DIRECTIONS FOR THIS TASK
In the listing below, start your output at the line with "(** A left fold" and end it after the line with "(** ** Quality metrics *)", copying every line exactly.

DATA EXTRACT
-*-

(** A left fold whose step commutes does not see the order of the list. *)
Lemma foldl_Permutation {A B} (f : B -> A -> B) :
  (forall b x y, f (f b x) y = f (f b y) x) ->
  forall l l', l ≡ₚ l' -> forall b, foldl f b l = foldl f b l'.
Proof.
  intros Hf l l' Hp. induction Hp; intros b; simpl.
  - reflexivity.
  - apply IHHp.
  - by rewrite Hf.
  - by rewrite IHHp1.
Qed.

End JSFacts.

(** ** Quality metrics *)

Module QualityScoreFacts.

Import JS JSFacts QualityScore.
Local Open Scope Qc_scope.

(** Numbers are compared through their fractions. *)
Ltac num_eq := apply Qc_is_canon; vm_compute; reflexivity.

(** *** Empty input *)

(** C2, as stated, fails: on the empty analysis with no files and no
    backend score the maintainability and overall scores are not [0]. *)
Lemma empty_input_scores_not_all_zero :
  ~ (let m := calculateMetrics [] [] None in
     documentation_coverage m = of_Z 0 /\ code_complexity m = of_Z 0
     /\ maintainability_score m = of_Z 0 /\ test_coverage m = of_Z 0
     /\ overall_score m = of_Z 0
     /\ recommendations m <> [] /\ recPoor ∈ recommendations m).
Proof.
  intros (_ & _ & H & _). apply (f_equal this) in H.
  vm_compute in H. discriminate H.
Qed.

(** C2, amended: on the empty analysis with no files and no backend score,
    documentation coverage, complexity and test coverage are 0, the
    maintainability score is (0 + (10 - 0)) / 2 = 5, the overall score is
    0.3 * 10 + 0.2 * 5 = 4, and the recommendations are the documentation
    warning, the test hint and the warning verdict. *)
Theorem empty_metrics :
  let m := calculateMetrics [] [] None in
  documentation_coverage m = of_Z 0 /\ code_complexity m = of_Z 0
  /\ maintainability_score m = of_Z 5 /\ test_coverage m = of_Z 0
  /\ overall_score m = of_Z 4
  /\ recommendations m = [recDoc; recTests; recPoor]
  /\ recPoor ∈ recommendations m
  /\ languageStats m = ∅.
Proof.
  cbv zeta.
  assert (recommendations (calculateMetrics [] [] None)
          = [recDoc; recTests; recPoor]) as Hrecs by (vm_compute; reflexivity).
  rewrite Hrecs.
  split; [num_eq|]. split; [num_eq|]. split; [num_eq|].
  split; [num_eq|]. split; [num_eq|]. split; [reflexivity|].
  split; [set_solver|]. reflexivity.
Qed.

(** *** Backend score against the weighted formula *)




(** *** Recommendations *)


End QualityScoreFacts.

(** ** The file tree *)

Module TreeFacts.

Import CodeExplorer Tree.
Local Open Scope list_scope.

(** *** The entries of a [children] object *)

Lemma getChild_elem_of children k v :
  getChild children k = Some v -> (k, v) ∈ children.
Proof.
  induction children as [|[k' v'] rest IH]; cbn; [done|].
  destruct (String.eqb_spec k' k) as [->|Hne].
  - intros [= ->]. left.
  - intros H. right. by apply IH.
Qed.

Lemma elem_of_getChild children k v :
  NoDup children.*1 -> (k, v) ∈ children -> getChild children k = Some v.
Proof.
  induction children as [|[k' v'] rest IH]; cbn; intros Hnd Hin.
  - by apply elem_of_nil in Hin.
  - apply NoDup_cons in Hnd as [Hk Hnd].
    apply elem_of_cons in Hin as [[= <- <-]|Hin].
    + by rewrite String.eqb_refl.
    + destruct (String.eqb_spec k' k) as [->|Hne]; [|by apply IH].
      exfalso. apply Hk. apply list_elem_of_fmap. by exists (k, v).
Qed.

-*-

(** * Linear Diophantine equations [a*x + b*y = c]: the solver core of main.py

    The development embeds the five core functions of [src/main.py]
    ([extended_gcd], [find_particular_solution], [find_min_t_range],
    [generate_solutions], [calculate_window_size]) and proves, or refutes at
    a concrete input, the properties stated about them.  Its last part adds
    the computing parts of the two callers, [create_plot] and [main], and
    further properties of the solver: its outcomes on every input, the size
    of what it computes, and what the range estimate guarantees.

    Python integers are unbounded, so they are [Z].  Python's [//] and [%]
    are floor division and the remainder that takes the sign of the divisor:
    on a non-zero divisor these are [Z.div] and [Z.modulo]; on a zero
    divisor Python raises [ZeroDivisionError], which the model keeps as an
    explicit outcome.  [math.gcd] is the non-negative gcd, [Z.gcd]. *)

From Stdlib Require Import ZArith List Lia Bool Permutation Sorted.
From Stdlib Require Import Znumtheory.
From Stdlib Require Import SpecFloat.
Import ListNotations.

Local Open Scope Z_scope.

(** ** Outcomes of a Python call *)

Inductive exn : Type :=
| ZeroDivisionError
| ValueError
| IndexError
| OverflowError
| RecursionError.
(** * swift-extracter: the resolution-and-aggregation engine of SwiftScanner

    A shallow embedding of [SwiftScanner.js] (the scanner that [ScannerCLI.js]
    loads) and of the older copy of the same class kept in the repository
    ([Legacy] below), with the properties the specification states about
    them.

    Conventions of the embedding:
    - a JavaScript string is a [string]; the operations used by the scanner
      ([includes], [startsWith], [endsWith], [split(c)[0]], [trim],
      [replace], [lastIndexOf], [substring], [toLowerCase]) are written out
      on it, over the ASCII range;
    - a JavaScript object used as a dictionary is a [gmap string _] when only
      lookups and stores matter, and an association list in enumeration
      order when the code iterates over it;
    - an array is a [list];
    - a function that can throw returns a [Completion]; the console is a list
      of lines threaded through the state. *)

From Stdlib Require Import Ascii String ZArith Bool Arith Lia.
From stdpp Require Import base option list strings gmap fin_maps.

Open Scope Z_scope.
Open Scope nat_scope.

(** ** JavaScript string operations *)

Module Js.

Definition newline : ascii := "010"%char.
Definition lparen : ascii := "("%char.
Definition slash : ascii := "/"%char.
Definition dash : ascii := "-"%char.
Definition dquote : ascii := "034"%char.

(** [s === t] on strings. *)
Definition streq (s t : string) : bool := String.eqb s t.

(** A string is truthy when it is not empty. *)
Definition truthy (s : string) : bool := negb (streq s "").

-*-

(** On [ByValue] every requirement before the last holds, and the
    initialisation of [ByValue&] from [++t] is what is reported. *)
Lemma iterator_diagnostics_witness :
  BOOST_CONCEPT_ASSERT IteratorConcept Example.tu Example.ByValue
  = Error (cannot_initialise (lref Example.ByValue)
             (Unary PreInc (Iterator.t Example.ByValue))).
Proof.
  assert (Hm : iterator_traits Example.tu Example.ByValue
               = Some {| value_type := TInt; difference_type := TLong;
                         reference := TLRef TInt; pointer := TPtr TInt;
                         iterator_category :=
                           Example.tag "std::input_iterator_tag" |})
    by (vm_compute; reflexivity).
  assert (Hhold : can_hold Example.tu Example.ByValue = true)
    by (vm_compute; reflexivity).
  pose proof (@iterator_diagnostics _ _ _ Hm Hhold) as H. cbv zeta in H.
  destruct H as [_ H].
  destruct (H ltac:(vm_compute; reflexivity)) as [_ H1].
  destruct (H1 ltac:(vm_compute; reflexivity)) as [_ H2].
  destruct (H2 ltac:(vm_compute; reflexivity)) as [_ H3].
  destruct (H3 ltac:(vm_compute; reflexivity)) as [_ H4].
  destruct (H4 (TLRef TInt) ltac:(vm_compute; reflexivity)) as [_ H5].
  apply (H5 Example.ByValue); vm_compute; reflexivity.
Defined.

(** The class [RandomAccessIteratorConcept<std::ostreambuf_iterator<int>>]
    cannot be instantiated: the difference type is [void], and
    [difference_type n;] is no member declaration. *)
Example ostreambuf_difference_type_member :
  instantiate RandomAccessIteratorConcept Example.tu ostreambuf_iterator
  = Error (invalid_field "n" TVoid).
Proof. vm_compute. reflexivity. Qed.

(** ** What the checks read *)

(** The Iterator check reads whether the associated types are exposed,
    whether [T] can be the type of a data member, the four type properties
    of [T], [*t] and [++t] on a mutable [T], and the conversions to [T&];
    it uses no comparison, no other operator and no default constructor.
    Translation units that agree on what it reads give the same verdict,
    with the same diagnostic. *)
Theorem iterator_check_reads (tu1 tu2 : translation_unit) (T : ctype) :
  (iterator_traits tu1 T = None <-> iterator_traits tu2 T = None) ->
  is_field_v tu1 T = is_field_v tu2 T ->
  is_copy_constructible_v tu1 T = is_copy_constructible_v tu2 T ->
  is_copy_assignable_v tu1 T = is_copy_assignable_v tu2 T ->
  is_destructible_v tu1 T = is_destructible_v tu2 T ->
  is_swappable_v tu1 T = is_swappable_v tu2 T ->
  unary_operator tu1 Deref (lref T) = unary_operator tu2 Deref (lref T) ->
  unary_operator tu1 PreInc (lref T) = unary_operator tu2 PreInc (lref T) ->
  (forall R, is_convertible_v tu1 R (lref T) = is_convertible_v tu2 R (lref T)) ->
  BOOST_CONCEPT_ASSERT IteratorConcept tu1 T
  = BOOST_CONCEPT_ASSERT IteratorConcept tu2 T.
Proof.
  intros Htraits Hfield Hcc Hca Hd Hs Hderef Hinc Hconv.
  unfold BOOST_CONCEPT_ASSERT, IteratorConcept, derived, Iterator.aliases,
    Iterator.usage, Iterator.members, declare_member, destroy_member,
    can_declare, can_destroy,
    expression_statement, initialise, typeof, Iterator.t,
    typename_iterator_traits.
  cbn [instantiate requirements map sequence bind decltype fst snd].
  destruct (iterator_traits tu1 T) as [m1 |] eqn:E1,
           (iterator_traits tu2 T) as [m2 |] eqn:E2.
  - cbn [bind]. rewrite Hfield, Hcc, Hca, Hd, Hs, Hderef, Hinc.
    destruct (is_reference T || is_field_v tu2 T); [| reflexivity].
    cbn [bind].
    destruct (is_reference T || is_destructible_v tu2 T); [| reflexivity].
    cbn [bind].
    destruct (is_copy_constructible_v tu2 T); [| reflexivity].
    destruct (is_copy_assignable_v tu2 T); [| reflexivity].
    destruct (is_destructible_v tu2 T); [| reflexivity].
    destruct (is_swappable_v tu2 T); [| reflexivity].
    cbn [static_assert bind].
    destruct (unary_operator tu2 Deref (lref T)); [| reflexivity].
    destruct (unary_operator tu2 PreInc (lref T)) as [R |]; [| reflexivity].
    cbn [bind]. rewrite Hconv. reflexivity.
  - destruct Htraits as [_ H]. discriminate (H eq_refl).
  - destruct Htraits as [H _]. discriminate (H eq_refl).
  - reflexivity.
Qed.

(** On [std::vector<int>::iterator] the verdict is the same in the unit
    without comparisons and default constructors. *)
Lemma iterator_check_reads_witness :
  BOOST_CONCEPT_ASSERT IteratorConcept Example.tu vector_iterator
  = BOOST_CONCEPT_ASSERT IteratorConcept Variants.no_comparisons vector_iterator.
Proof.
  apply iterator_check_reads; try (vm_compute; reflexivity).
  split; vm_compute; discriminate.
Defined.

-*-

SOLUTION FOR THIS EXERCISE
(** A left fold whose step commutes does not see the order of the list. *)
Lemma foldl_Permutation {A B} (f : B -> A -> B) :
  (forall b x y, f (f b x) y = f (f b y) x) ->
  forall l l', l ≡ₚ l' -> forall b, foldl f b l = foldl f b l'.
Proof.
  intros Hf l l' Hp. induction Hp; intros b; simpl.
  - reflexivity.
  - apply IHHp.
  - by rewrite Hf.
  - by rewrite IHHp1.
Qed.

End JSFacts.

(** ** Quality metrics *)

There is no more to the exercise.